◆ Work task: Look below for the line containing "z (gb_positions b);"; write out that line and each one after it to the end, exactly, and nothing else.

----------

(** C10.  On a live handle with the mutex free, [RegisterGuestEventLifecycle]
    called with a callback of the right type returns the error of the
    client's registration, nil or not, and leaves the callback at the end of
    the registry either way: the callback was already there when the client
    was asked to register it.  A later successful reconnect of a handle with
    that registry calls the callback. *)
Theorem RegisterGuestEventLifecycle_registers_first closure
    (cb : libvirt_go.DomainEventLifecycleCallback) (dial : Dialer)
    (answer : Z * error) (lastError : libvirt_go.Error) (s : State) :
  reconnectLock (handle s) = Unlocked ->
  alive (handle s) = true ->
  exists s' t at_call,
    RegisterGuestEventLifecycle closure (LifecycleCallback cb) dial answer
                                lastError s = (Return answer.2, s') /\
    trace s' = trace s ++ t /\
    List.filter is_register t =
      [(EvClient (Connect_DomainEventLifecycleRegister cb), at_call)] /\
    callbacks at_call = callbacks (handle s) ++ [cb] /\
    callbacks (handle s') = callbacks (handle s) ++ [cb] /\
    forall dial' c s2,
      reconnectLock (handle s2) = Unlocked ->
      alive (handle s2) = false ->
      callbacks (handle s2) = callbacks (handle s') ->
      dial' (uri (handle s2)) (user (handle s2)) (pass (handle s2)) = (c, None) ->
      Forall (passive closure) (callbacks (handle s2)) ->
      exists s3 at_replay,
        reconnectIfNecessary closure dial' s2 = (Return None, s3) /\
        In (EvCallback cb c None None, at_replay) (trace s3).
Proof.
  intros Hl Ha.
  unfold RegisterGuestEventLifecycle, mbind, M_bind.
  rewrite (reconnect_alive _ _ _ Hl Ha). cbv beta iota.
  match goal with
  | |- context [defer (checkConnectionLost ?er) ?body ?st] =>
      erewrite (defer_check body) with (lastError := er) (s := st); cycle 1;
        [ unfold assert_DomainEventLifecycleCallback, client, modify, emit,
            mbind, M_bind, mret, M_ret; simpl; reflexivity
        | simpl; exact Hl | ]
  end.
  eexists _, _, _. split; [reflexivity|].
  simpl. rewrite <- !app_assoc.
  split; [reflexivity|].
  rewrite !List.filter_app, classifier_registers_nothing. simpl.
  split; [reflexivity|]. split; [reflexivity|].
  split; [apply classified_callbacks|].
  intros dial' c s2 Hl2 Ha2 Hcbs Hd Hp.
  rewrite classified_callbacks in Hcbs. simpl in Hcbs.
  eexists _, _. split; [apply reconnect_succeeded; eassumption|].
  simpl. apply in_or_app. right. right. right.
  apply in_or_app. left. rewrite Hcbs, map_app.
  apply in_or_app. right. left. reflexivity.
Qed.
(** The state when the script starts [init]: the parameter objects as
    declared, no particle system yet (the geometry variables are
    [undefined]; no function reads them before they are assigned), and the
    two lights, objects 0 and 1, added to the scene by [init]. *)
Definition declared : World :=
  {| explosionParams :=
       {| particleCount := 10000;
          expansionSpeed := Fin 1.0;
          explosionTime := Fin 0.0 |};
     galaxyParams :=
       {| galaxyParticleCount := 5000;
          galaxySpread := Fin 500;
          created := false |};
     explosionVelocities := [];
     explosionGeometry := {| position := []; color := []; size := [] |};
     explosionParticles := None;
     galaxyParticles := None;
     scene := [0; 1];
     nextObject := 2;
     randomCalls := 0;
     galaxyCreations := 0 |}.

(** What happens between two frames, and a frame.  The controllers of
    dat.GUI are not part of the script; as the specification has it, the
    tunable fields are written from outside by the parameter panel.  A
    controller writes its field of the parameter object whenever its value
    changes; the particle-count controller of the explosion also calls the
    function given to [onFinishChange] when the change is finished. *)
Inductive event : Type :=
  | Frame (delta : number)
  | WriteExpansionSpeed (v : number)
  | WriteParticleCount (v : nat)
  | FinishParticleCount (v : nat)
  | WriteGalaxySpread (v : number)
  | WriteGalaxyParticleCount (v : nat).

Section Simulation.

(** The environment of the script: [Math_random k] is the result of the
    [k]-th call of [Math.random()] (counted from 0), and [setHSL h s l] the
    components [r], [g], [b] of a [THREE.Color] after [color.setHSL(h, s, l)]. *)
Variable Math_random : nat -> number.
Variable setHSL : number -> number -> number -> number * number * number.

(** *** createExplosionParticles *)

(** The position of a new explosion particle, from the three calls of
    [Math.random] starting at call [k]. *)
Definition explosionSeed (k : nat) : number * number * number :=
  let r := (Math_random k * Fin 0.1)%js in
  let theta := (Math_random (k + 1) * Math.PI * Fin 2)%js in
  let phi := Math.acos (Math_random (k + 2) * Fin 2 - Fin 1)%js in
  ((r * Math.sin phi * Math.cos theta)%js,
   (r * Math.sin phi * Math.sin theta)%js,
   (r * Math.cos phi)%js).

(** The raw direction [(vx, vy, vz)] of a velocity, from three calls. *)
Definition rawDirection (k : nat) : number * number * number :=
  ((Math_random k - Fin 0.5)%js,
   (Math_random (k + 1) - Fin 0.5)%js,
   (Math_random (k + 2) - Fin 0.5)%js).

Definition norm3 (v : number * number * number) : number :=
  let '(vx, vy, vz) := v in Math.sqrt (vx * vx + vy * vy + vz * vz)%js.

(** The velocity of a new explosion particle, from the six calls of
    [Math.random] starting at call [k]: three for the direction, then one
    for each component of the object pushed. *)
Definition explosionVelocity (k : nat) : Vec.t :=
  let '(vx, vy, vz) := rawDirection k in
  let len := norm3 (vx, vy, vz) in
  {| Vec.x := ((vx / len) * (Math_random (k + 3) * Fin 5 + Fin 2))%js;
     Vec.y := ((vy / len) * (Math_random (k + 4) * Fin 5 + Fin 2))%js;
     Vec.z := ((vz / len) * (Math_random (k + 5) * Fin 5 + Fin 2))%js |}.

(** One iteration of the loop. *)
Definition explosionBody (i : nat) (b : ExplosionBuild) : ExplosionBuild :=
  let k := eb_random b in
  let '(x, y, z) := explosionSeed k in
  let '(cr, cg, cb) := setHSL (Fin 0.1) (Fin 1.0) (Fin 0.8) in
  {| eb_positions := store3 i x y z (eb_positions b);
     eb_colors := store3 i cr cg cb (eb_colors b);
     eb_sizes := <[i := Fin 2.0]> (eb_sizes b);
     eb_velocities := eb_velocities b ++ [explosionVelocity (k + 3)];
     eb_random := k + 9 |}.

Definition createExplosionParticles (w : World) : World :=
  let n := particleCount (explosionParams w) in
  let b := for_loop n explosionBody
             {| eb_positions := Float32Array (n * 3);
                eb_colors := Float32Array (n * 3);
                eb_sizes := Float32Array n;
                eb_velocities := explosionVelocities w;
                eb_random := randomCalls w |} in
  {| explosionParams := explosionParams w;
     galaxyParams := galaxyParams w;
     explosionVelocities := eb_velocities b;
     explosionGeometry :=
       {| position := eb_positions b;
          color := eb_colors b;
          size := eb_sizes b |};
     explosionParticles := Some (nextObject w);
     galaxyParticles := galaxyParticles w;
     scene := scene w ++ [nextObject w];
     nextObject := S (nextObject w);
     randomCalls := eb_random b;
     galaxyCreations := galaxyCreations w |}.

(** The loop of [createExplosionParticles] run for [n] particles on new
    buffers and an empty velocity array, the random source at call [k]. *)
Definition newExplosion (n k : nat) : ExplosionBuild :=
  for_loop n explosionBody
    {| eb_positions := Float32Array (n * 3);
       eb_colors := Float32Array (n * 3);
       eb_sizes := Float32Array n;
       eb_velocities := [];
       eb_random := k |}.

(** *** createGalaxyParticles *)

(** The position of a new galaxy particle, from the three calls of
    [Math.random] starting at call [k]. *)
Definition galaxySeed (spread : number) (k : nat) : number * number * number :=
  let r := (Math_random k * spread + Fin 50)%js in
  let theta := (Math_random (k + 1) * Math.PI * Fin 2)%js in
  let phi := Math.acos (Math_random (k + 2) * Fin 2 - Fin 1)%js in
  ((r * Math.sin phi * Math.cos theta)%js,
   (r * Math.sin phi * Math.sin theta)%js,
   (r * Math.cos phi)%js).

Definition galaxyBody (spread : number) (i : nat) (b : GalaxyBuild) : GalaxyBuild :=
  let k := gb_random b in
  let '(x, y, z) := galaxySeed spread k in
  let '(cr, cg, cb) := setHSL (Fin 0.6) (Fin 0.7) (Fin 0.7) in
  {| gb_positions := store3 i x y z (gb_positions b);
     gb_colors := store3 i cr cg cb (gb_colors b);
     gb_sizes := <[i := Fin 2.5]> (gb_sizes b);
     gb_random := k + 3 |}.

----------

◆ Exercise response:
  {| gb_positions := store3 i x y z (gb_positions b);
     gb_colors := store3 i cr cg cb (gb_colors b);
     gb_sizes := <[i := Fin 2.5]> (gb_sizes b);
     gb_random := k + 3 |}.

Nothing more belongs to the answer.